Saved entries:
=======
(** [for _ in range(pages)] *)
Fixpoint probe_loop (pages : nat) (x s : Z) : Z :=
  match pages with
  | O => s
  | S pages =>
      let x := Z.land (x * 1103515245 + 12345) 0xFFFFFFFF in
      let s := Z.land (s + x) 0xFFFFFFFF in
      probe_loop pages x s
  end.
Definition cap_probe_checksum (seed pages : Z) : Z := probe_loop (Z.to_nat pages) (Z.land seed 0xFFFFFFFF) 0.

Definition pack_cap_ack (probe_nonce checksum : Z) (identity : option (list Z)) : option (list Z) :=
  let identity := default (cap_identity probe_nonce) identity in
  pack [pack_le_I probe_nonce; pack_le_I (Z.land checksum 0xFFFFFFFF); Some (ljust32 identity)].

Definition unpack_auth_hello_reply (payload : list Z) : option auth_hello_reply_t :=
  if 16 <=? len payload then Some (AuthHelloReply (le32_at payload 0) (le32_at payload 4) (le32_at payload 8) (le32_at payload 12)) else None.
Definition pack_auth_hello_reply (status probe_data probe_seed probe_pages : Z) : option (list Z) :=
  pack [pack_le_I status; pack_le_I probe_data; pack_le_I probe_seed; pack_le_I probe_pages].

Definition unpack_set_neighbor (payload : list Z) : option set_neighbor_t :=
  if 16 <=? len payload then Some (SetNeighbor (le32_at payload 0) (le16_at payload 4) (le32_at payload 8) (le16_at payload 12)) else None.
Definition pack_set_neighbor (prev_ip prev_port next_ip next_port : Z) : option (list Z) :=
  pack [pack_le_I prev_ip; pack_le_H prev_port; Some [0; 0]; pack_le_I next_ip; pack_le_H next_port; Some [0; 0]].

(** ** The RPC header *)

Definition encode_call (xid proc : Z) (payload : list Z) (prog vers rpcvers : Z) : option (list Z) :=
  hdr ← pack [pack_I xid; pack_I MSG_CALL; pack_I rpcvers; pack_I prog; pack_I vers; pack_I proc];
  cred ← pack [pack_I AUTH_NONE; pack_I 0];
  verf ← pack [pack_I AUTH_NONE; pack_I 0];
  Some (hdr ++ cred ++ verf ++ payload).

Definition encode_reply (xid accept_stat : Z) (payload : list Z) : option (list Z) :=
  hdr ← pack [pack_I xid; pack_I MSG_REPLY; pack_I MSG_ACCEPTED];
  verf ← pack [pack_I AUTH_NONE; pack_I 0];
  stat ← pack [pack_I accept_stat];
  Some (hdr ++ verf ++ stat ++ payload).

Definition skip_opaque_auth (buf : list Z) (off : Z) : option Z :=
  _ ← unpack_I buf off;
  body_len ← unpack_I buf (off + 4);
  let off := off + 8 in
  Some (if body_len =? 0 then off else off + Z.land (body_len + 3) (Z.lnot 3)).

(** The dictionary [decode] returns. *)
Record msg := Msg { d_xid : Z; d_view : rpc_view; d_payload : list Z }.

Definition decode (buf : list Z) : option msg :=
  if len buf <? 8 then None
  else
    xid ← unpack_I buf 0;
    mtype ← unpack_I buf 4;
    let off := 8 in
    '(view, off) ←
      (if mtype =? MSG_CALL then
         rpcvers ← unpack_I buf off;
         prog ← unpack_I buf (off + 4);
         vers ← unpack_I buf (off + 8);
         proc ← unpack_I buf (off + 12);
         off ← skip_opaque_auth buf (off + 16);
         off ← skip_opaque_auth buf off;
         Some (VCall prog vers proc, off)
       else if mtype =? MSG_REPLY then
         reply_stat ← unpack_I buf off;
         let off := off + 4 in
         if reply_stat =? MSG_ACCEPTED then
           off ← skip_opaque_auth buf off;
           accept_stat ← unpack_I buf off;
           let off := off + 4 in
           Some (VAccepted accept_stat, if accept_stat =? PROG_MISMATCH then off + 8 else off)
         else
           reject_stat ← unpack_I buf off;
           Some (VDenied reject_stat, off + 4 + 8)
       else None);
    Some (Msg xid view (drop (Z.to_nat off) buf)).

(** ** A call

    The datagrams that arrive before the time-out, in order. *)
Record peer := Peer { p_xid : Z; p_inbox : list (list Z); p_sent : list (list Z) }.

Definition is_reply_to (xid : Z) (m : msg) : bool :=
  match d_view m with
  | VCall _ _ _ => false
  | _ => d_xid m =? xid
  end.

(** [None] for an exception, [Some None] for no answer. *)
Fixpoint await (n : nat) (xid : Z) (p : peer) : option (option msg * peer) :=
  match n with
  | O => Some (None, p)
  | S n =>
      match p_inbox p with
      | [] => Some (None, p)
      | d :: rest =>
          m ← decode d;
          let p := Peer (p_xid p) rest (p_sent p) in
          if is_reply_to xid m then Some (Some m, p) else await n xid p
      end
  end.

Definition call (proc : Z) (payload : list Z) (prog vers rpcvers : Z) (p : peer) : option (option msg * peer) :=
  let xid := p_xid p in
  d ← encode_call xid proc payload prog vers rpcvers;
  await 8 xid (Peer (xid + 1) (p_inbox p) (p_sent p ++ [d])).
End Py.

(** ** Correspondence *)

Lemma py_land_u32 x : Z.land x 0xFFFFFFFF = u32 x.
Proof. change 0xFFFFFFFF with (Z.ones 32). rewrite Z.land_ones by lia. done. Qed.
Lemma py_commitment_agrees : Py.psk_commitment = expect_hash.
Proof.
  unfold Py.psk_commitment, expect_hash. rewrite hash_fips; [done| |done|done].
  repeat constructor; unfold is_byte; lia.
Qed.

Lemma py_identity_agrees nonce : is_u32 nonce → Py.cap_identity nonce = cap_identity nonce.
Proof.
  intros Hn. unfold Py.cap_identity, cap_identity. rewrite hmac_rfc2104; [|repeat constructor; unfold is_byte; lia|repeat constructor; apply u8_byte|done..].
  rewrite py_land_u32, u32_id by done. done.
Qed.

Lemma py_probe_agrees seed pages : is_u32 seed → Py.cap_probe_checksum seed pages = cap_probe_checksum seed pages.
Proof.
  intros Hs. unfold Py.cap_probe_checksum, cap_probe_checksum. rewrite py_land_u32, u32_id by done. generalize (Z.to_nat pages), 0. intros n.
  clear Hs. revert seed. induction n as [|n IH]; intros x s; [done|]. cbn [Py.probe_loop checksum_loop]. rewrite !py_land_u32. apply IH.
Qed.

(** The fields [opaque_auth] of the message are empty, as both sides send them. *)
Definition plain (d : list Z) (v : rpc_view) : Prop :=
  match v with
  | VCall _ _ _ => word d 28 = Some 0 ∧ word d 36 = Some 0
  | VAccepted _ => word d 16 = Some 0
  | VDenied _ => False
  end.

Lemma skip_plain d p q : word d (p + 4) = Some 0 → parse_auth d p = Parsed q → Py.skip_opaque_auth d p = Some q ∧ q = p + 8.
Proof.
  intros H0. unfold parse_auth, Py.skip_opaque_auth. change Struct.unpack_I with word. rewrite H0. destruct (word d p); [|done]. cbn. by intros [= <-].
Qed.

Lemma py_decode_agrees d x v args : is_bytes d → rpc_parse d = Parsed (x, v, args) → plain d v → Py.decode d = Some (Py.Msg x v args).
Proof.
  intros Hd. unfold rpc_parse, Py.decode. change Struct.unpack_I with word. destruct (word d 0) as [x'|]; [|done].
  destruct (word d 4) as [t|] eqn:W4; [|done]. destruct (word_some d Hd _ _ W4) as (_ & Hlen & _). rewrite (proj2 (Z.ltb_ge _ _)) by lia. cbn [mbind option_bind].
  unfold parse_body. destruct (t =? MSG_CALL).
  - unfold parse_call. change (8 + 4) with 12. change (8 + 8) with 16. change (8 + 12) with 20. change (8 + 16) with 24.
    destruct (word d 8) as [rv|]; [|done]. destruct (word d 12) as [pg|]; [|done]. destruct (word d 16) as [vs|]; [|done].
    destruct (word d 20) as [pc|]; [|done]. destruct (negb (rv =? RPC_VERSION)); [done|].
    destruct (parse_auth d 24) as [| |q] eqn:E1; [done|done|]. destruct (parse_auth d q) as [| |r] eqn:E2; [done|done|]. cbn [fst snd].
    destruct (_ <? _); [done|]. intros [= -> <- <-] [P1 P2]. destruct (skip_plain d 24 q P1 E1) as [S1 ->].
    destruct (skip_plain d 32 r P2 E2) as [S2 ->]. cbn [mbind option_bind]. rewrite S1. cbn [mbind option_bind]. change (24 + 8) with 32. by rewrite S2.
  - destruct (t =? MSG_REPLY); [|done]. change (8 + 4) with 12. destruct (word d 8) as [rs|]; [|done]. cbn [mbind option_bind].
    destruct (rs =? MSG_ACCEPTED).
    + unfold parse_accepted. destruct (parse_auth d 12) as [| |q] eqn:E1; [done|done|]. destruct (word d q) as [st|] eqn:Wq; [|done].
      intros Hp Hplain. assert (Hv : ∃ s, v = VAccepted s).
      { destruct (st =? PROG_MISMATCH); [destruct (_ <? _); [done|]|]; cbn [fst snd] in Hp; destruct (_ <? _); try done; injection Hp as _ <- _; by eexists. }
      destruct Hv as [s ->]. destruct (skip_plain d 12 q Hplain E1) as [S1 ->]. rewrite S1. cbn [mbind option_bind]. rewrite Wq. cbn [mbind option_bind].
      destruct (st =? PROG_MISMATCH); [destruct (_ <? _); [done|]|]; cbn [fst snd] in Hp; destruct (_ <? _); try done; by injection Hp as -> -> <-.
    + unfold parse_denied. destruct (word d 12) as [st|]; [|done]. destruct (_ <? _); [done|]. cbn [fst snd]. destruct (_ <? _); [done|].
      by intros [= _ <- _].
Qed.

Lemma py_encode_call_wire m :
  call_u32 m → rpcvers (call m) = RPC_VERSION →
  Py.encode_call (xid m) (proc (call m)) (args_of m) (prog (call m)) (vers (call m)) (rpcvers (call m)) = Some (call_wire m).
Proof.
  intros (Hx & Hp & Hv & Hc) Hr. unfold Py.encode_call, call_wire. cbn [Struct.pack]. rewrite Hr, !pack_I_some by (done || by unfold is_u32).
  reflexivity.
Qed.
=======
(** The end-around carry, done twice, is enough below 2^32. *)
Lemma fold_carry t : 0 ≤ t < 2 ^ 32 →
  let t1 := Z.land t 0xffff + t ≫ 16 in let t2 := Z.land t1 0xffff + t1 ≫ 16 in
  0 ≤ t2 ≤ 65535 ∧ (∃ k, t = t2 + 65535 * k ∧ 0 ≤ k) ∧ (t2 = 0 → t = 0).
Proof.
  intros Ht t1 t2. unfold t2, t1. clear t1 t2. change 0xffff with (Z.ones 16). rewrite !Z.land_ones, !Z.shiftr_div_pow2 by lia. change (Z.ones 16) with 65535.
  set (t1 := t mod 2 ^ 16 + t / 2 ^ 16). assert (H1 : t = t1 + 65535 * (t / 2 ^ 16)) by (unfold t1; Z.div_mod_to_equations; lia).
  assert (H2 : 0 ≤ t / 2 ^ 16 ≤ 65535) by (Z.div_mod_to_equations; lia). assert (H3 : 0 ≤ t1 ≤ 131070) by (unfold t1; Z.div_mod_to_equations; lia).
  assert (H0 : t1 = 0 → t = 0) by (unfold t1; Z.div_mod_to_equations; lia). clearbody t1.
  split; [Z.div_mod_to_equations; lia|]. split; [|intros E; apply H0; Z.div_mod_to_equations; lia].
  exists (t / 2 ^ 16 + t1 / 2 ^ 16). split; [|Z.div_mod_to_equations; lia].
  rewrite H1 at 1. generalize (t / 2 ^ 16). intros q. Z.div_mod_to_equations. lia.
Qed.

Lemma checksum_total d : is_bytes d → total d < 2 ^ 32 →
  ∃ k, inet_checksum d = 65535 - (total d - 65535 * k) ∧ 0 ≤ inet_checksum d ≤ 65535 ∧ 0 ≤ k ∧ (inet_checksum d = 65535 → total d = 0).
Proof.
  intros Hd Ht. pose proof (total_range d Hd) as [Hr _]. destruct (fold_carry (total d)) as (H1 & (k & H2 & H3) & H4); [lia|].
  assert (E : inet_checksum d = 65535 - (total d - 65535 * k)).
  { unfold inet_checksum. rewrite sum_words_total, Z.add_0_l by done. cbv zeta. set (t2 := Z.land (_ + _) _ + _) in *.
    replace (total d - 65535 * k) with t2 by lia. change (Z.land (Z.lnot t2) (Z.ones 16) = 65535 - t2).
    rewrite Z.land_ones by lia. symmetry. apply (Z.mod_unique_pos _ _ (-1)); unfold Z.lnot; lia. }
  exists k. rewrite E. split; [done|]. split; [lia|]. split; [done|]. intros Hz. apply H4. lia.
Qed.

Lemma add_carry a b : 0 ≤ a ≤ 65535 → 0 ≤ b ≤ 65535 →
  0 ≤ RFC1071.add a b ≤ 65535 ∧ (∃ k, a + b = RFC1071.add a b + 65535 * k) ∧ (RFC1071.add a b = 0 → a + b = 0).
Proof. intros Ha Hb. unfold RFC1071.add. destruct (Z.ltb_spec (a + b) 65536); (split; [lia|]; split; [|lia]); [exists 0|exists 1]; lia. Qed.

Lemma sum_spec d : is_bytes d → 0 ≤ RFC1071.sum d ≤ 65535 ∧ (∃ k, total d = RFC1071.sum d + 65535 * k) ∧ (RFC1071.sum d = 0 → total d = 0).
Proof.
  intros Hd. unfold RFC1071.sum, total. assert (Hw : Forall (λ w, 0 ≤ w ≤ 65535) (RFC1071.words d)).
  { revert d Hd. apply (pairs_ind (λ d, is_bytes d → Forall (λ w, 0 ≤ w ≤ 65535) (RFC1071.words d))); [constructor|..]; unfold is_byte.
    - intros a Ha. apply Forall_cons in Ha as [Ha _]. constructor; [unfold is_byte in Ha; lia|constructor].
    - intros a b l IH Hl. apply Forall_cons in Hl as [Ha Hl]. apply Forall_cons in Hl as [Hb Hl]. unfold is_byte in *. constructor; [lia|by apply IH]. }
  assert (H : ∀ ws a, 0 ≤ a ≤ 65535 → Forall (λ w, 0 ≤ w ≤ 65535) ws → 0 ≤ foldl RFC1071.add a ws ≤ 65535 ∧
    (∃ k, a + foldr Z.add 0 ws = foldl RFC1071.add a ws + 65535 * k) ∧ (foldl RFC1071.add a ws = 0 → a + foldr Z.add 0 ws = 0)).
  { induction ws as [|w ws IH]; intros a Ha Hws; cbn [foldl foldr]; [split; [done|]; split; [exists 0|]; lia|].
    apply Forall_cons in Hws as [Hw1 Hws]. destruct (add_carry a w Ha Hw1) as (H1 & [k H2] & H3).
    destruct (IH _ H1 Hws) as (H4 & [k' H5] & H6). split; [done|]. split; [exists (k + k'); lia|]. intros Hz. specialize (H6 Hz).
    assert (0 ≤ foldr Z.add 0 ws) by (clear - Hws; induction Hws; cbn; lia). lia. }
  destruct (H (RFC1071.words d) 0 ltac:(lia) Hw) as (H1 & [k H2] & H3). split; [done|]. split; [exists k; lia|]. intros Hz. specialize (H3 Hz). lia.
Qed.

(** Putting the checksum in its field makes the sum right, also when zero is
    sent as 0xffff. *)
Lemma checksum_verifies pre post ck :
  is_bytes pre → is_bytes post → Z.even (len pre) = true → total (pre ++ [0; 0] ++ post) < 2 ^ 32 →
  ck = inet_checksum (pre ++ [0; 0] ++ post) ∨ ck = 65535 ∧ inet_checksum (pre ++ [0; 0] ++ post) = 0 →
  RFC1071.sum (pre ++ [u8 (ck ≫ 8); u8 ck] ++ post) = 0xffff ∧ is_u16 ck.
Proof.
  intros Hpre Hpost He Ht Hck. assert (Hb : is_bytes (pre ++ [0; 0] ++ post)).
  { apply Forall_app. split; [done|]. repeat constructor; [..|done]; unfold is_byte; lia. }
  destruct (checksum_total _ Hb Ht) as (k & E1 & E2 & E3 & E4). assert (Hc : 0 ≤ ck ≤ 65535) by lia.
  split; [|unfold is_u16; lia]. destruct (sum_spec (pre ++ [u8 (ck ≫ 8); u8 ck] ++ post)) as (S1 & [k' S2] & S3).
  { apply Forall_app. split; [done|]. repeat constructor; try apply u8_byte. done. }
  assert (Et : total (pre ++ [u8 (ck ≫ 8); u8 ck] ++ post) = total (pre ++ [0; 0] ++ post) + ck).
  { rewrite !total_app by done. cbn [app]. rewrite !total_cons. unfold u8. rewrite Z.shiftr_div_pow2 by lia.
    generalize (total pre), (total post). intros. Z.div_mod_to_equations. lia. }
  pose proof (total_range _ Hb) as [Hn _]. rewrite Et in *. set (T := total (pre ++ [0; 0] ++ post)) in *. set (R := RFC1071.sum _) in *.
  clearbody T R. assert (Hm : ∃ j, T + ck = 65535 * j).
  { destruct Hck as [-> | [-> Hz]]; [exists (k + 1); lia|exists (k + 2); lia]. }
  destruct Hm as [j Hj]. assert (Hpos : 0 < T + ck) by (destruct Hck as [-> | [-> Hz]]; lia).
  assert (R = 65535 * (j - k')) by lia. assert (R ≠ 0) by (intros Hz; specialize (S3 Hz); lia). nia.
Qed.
=======
Copy the lines above exactly. Start with the line containing "(** [for _ in range(pages)] *)", end with the line containing "Some (hdr ++ cred ++ verf ++ payload).", and include both.

-- Answer space --
(** [for _ in range(pages)] *)
Fixpoint probe_loop (pages : nat) (x s : Z) : Z :=
  match pages with
  | O => s
  | S pages =>
      let x := Z.land (x * 1103515245 + 12345) 0xFFFFFFFF in
      let s := Z.land (s + x) 0xFFFFFFFF in
      probe_loop pages x s
  end.
Definition cap_probe_checksum (seed pages : Z) : Z := probe_loop (Z.to_nat pages) (Z.land seed 0xFFFFFFFF) 0.

Definition pack_cap_ack (probe_nonce checksum : Z) (identity : option (list Z)) : option (list Z) :=
  let identity := default (cap_identity probe_nonce) identity in
  pack [pack_le_I probe_nonce; pack_le_I (Z.land checksum 0xFFFFFFFF); Some (ljust32 identity)].

Definition unpack_auth_hello_reply (payload : list Z) : option auth_hello_reply_t :=
  if 16 <=? len payload then Some (AuthHelloReply (le32_at payload 0) (le32_at payload 4) (le32_at payload 8) (le32_at payload 12)) else None.
Definition pack_auth_hello_reply (status probe_data probe_seed probe_pages : Z) : option (list Z) :=
  pack [pack_le_I status; pack_le_I probe_data; pack_le_I probe_seed; pack_le_I probe_pages].

Definition unpack_set_neighbor (payload : list Z) : option set_neighbor_t :=
  if 16 <=? len payload then Some (SetNeighbor (le32_at payload 0) (le16_at payload 4) (le32_at payload 8) (le16_at payload 12)) else None.
Definition pack_set_neighbor (prev_ip prev_port next_ip next_port : Z) : option (list Z) :=
  pack [pack_le_I prev_ip; pack_le_H prev_port; Some [0; 0]; pack_le_I next_ip; pack_le_H next_port; Some [0; 0]].

(** ** The RPC header *)

Definition encode_call (xid proc : Z) (payload : list Z) (prog vers rpcvers : Z) : option (list Z) :=
  hdr ← pack [pack_I xid; pack_I MSG_CALL; pack_I rpcvers; pack_I prog; pack_I vers; pack_I proc];
  cred ← pack [pack_I AUTH_NONE; pack_I 0];
  verf ← pack [pack_I AUTH_NONE; pack_I 0];
  Some (hdr ++ cred ++ verf ++ payload).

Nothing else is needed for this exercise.